Take the Submarine(s) to The Eleanor Islands
Starting out on your own is never easy, especially when you’re leaving a lot behind. For Blake Hazard, this is doubly true for her love life and her music, which have been inseparably linked since she and her husband John Dragonetti formed the band The Submarines in 2006. With her first solo album since 2002, The Eleanor Islands is Hazard’s musical separation.
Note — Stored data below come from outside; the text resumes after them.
(** ** Saving with intent *)

Definition SAVE_INTENT_REQUIRED_MESSAGE : string :=
  "memory_insert requires metadata.save_intent when memory.insert_policy is require_save_intent".
Definition SaveIntent : list string := ["explicit_user_request"; "user_confirmed"; "client_auto_save"].
Inductive InsertDisposition := ACTIVE | PENDING_REVIEW.
#[export] Instance disposition_eq_dec : EqDecision InsertDisposition.
Proof. solve_decision. Defined.
Definition _metadata_value (conversation : dict) (key : string) : value :=
  match vget "metadata" conversation with VDict m => vget key m | _ => VNone end.
Definition validate_insert_save_intent (conversation : dict) (insert_policy : string) : result InsertDisposition :=
  if String.eqb insert_policy "permissive" then Ok ACTIVE else
  if negb (existsb (String.eqb insert_policy) ["require_save_intent"; "review_pending"])
  then Raise (SaveIntentError "unknown memory.insert_policy" "invalid_input") else
  match _metadata_value conversation "save_intent" with
  | VNone => if String.eqb insert_policy "review_pending" then Ok PENDING_REVIEW
             else Raise (SaveIntentError SAVE_INTENT_REQUIRED_MESSAGE "save_intent_required")
  | save_intent =>
      if existsb (String.eqb (py_str save_intent)) SaveIntent then Ok ACTIVE
      else Raise (SaveIntentError ("metadata.save_intent must be one of: " +:+ join ", " SaveIntent) "invalid_save_intent")
  end.
(* ===== verification/ImportServiceFacts.v ===== *)
(** * Imports over HTTP, proved

    An answered import accounts for its conversations one by one; an import that
    is refused has inserted nothing; what validation refuses, ingestion refuses;
    and a payload without an intent is not stored as active where one is asked
    for. *)
From Stdlib Require Import ZArith Lia Ascii.
From S2P Require Import Prelude PyStr Json Hash Clock Identity AuthDb AuthStore Samples ConvStore Scope Threads Normalize Append AuditLog Chunks FactValidation FactExtract FactStore Summaries Ingest PipelineFacts ImportBase ImportHermes Importers ImportFacts ImportService.
Local Open Scope Z_scope.

(** ** Counting receipts *)

Definition counted_statuses : list string := ["inserted"; "deduplicated"; "appended"; "stale"; "conflict"; "error"].
Definition receipt_status (r : dict) : string := if truthy (vget "status" r) then py_str (vget "status" r) else "".
(** Receipts with the status of an agent's answer that has no counter. *)
Definition other_statuses (receipts : list dict) : Z :=
  Z.of_nat (length (List.filter (λ r, negb (existsb (String.eqb (receipt_status r)) counted_statuses)) receipts)).
Lemma count_cons status r l : count_of status (r :: l) = (if String.eqb (receipt_status r) status then 1 else 0) + count_of status l.
Proof. unfold count_of. cbn [List.filter]. unfold receipt_status. destruct (String.eqb _ status); cbn [length]; lia. Qed.
Ltac compare_texts :=
  match goal with H : String.eqb ?t ?x = true |- _ => apply String.eqb_eq in H; subst t end;
  repeat match goal with |- context [String.eqb ?a ?b] => let v := eval vm_compute in (String.eqb a b) in change (String.eqb a b) with v end.
Lemma counts_sum l :
  count_of "inserted" l + count_of "deduplicated" l + count_of "appended" l + count_of "stale" l + count_of "conflict" l + count_of "error" l
  + other_statuses l = Z.of_nat (length l).
Proof.
  induction l as [|r l IH]; [done|]. rewrite !count_cons. unfold other_statuses in *. cbn [List.filter length]. generalize (receipt_status r). intros t.
  change (existsb (String.eqb t) counted_statuses) with (String.eqb t "inserted" || (String.eqb t "deduplicated" || (String.eqb t "appended"
    || (String.eqb t "stale" || (String.eqb t "conflict" || (String.eqb t "error" || false)))))).
  repeat match goal with |- context [String.eqb t ?x] => destruct (String.eqb t x) eqn:?; [compare_texts; cbn [orb negb length]; lia|] end.
  cbn [orb negb length]. lia.
Qed.

(** ** The insertions *)

Section routes.
Context {S : Type} `{IngestionAgent S}.

Definition error_receipt (r : dict) : Prop := vget "status" r = VStr "error".
Lemma receipt_index i res : vget "index" (ingestion_receipt i res) = VInt i.
Proof. done. Qed.
Lemma insert_each_spec owner payloads : ∀ index results s r stopped s', insert_each owner index results payloads s = (Ok (r, stopped), s') →
  ∃ new, r = results ++ new ∧ (∀ i x, new !! i = Some x → vget "index" x = VInt (index + Z.of_nat i)) ∧
    (length new <= length payloads)%nat ∧
    (if stopped then ∃ x, last new = Some x ∧ error_receipt x else length new = length payloads).
Proof.
  induction payloads as [|p rest IH]; intros index results s r stopped s' Hr; [injection Hr as <- <- <-; exists []; by rewrite app_nil_r|].
  cbn [insert_each] in Hr. destruct (execute_insert owner p s) as [[res|e] s1] eqn:He.
  all: assert (Hnext : ∀ x, vget "index" x = VInt index → insert_each owner (index + 1) (results ++ [x]) rest s1 = (Ok (r, stopped), s') →
    ∃ new, r = results ++ new ∧ (∀ i y, new !! i = Some y → vget "index" y = VInt (index + Z.of_nat i)) ∧ (length new <= length (p :: rest))%nat ∧
      (if stopped then ∃ x, last new = Some x ∧ error_receipt x else length new = length (p :: rest))).
  1, 3: intros x Hx Hn; destruct (IH _ _ _ _ _ _ Hn) as (new & -> & Hi & Hl & Hs); exists (x :: new); rewrite <-app_assoc; split; [done|]; split;
    [intros [|i] y Hy; [injection Hy as <-; by rewrite Z.add_0_r|]; rewrite (Hi _ _ Hy); f_equal; lia|]; split; [cbn; lia|];
    (destruct stopped; [destruct Hs as (z & Hz & He'); exists z; split; [by destruct new|done]|cbn; by rewrite Hs]).
  - by apply Hnext in Hr.
  - destruct (_ && _); [by apply Hnext in Hr|]. destruct results; [discriminate|]. injection Hr as <- <- <-. eexists [_]. split; [done|].
    split; [intros [|i] y Hy; [injection Hy as <-; cbn; by rewrite Z.add_0_r|by destruct i]|]. split; [cbn; lia|]. by eexists.
Qed.
(** The first insertion is the only one whose failure is an error of the request. *)
Lemma insert_each_fails owner payloads : ∀ index results s e s', insert_each owner index results payloads s = (Raise e, s') →
  results = [] ∧ ∃ first rest, payloads = first :: rest ∧ execute_insert owner first s = (Raise e, s') ∧ is_value_error e && is_conflict_error e = false.
Proof.
  assert (Hgen : ∀ payloads index results s e s', insert_each owner index results payloads s = (Raise e, s') → results = []).
  { clear. induction payloads as [|p rest IH]; intros index results s e s' Hr; [discriminate|]. cbn [insert_each] in Hr.
    destruct (execute_insert owner p s) as [[res|x] s1]; [apply IH in Hr; by destruct results|]. destruct (_ && _); [apply IH in Hr; by destruct results|]. by destruct results. }
  intros index results s e s' Hr. split; [by eapply Hgen|]. destruct payloads as [|p rest]; [discriminate|]. cbn [insert_each] in Hr.
  destruct (execute_insert owner p s) as [[res|x] s1] eqn:He; [apply Hgen in Hr; by destruct results|]. destruct (_ && _) eqn:Hc; [apply Hgen in Hr; by destruct results|].
  destruct results; [|discriminate]. injection Hr as <- <-. by exists p, rest.
Qed.

Lemma response_get k imported results status : k ≠ "schema_version" → k ≠ "schema_fingerprint" →
  vget k (_import_response imported results status) =
  vget k ([("status", VStr status); ("parser", VStr (pi_parser imported)); ("schema_applied", VBool (pi_schema_applied imported));
    ("conversation_count", VInt (Z.of_nat (length (pi_payloads imported)))); ("results", VList (map VDict results))] ++ import_counts results).
Proof.
  intros H1 H2. unfold _import_response, vget. cbv zeta. destruct (pi_schema_fingerprint imported), (is_none _); rewrite ?dict_get_set_ne by done; done.
Qed.
Lemma partial_false results : partial_result results = false → ∀ r, r ∈ results → vget "status" r ≠ VStr "conflict" ∧ vget "status" r ≠ VStr "error".
Proof.
  intros Hp r Hr. pose proof (existsb_false_elem _ _ _ Hp Hr) as Hx. cbn in Hx. split; intros E; by rewrite E in Hx.
Qed.


(** An import that ends with an error has inserted nothing: a payload could
    not be prepared, the store being as it was; or the validation of the payloads
    ended with the error; or the insertion of the first conversation did, and it
    was not a conflict. *)
Theorem refused_import_inserts_nothing policy owner imported s e s' (Hr : import_payloads policy owner imported s = (Raise e, s')) :
  (s' = s ∧ ∃ p, p ∈ pi_payloads imported ∧ prepare_insert_payload policy p = Raise e) ∨
  ∃ prepared, map_result (prepare_insert_payload policy) (pi_payloads imported) = Ok prepared ∧
    (validate_each owner prepared s = (Raise e, s') ∨
     ∃ s1 first rest, validate_each owner prepared s = (Ok tt, s1) ∧ prepared = first :: rest ∧ execute_insert owner first s1 = (Raise e, s') ∧
       is_value_error e && is_conflict_error e = false).
Proof.
  unfold import_payloads in Hr. unfold mbind, M_bind, lift in Hr. destruct (map_result _ _) as [prepared|x] eqn:Hp.
  - right. exists prepared. split; [done|]. destruct (validate_each owner prepared s) as [[[]|x] s1] eqn:Hv; [|injection Hr as <- <-; by left].
    right. destruct (insert_each owner 0 [] prepared s1) as [[[results stopped]|x] s2] eqn:Hi; [discriminate|]. injection Hr as <- <-.
    destruct (insert_each_fails _ _ _ _ _ _ _ Hi) as (_ & first & rest & -> & He & Hc). by exists s1, first, rest.
  - left. injection Hr as <- <-. split; [done|]. destruct (map_result_fails _ _ _ Hp) as (p & Hin & Hf). by exists p.
Qed.

(** A conflict does not stop an import: when insertions fail only by conflicts,
    every conversation has its receipt. *)
Lemma insert_each_goes_on owner payloads : ∀ index results s,
  (∀ p s e s', p ∈ payloads → execute_insert owner p s = (Raise e, s') → is_value_error e && is_conflict_error e = true) →
  ∃ r s', insert_each owner index results payloads s = (Ok (r, false), s').
Proof.
  induction payloads as [|p rest IH]; intros index results s Hc; [by eexists _, _|]. cbn [insert_each]. destruct (execute_insert owner p s) as [[res|e] s1] eqn:He.
  - apply IH. intros q s2 e s3 Hq. apply Hc. set_solver.
  - rewrite (Hc p s e s1 ltac:(set_solver) He). apply IH. intros q s2 e2 s3 Hq. apply Hc. set_solver.
Qed.
End routes.

(** ** The pipeline behind the routes *)

Section pipeline.
Context `{HashLib} `{Environ} `{EmbeddingProvider} `{V : VectorStore}.
Variable rt : RuntimeDependencies.
Variable now : instant.
Variable context : AuditContext.
Variables (event_id new_id : string).
Notation validate := (validate_messages rt now context event_id new_id).
Notation ingest := (ingest_messages rt now context event_id new_id).

(** What is stored and derived; the audit trail is not. *)
Definition contents (w : World) := (derived w, conversations (conv_db (w_hub w))).
Lemma resolve_stored o p role : moves (same contents) (in_hub (_resolve_project now context event_id o p role)).
Proof. apply in_hub_moves. intros w. unfold same, contents, derived. cbn. by rewrite resolve_project_convs. Qed.
Lemma lineage_stored o p c : moves (same contents) (in_convs (_validate_lineage_parent o p c)).
Proof. apply in_convs_same. apply lineage_reads. Qed.
Lemma validate_stored payload strict o p : moves (same contents) (validate payload strict o p).
Proof.
  unfold validate_messages. walk; first [apply resolve_stored|apply lineage_stored].
Qed.

(** Validation is what ingestion starts with and it stores nothing: a payload
    that validation refuses leaves conversations, facts, summaries and vectors as
    they are, and its ingestion ends with the same error in the same state. *)
Theorem refused_payload_not_ingested payload strict o p w e w' (Hv : validate payload strict o p w = (Raise e, w')) :
  contents w' = contents w ∧ ingest payload strict o p w = (Raise e, w').
Proof.
  split; [exact (moves_run (same contents) _ _ _ _ (validate_stored payload strict o p) Hv)|].
  revert Hv. unfold validate_messages, ingest_messages. unfold mbind, M_bind, lift.
  destruct (in_hub _ w) as [[project|x] w1]; [|by intros [= -> ->]]. destruct (stamped_conversation _ _ _ _ _ _) as [c|x]; [|by intros [= -> ->]].
  destruct (stamp_imported_session_identity c) as [c1|x]; [|by intros [= -> ->]]. destruct (conversation_validator rt _) as [u|x]; [|by intros [= -> ->]].
  destruct (in_convs _ w1) as [[u1|x] w2]; [done|by intros [= -> ->]].
Qed.
End pipeline.

(** ** Prepared imports *)

Section prepared.
Context `{HashLib} `{SchemaContract}.
(** The stamp of the parser and of the schema that were used. *)
Definition stamped_by (name : string) (schema : option dict) (p : dict) : Prop :=
  ∃ d, vget "metadata" p = VDict d ∧ vget "import_parser" d = VStr name ∧ vget "import_schema_applied" d = VBool (bool_decide (is_Some schema)) ∧
    match schema with Some s => vget "import_schema_fingerprint" d = VStr (schema_fingerprint s) | None => True end.
Lemma stamped_metadata name schema p d : vget "metadata" p = VDict d →
  ∃ e, stamp_payload name schema p = dict_set "metadata" (VDict e) p ∧ vget "import_parser" e = VStr name ∧
    vget "import_schema_applied" e = VBool (bool_decide (is_Some schema)) ∧ vget "importer" e = vget "importer" d ∧
    match schema with Some s => vget "import_schema_fingerprint" e = VStr (schema_fingerprint s) | None => True end.
Proof.
  intros Hd. unfold stamp_payload. rewrite Hd. cbv zeta. change (default [] (as_dict (VDict d))) with d. eexists. split; [reflexivity|]. unfold vget.
  destruct schema as [s|]; [destruct (default VNone (dict_get "version" s))|]; repeat rewrite ?dict_get_set_ne, ?dict_get_set_eq, ?dict_get_pop_ne by done; done.
Qed.
Lemma stamp_good name importer schema p : good_payload importer p → good_payload importer (stamp_payload name schema p) ∧ stamped_by name schema (stamp_payload name schema p).
Proof.
  intros [(l & Hl & Hg) (src & Hs & Hne) (d & Hd & Hi)]. destruct (stamped_metadata name schema p d Hd) as (e & -> & Hp & Ha & Himp & Hf). split.
  - split; unfold vget.
    + rewrite dict_get_set_ne by done. by exists l.
    + rewrite dict_get_set_ne by done. by exists src.
    + rewrite dict_get_set_eq. exists e. split; [done|]. unfold vget in Himp, Hi |- *. by rewrite Himp.
  - exists e. unfold vget at 1. by rewrite dict_get_set_eq.
Qed.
With Islands, Hazard shows she moving on. The first track, “Padanaram,” (the small town on Buzzards Bay, Massachusetts, where she wrote the album) says good-bye to her old life with “one part joy and two parts suffering.” Her ship is sailing to uncharted waters where the bottom of the ocean is a potential destination, in a somewhat tired use of the metaphor. It’s a simple, sad, folksy number with changing rhythms and swirling synthesizers that belie the torrent of emotions she must be feeling. The song fades quickly, as if first trying to push the troubadour further into unknown waters, but finally letting her float off on her own.
Other slower, more eclectic tracks include “Photograph,” “Deliberate Plans” and “Your Door,” which feature Hazard at her best. “Your Door” is especially powerful and emotional, stripped down to just her and her guitar. In other tracks like “Weekends” and “Energy and Consequences,” when the band is in and it’s time to rock, the tracks leave something to be desired. Hazard’s voice is great, but seems more comfortable in Joni Mitchell territory. When the tempo is up and it’s time for a shout chorus, one is left wondering if Hazard means what she is singing? Double-tracking the lead vocal in these situations does not solve the problem.
Blake Hazard is a very talented singer and has some good tracks on The Eleanor Islands. But the album in its entirety leaves you wanting more-– more emotion, more power, more authenticity. Check it out, but buy a few singles and wait for her next issue.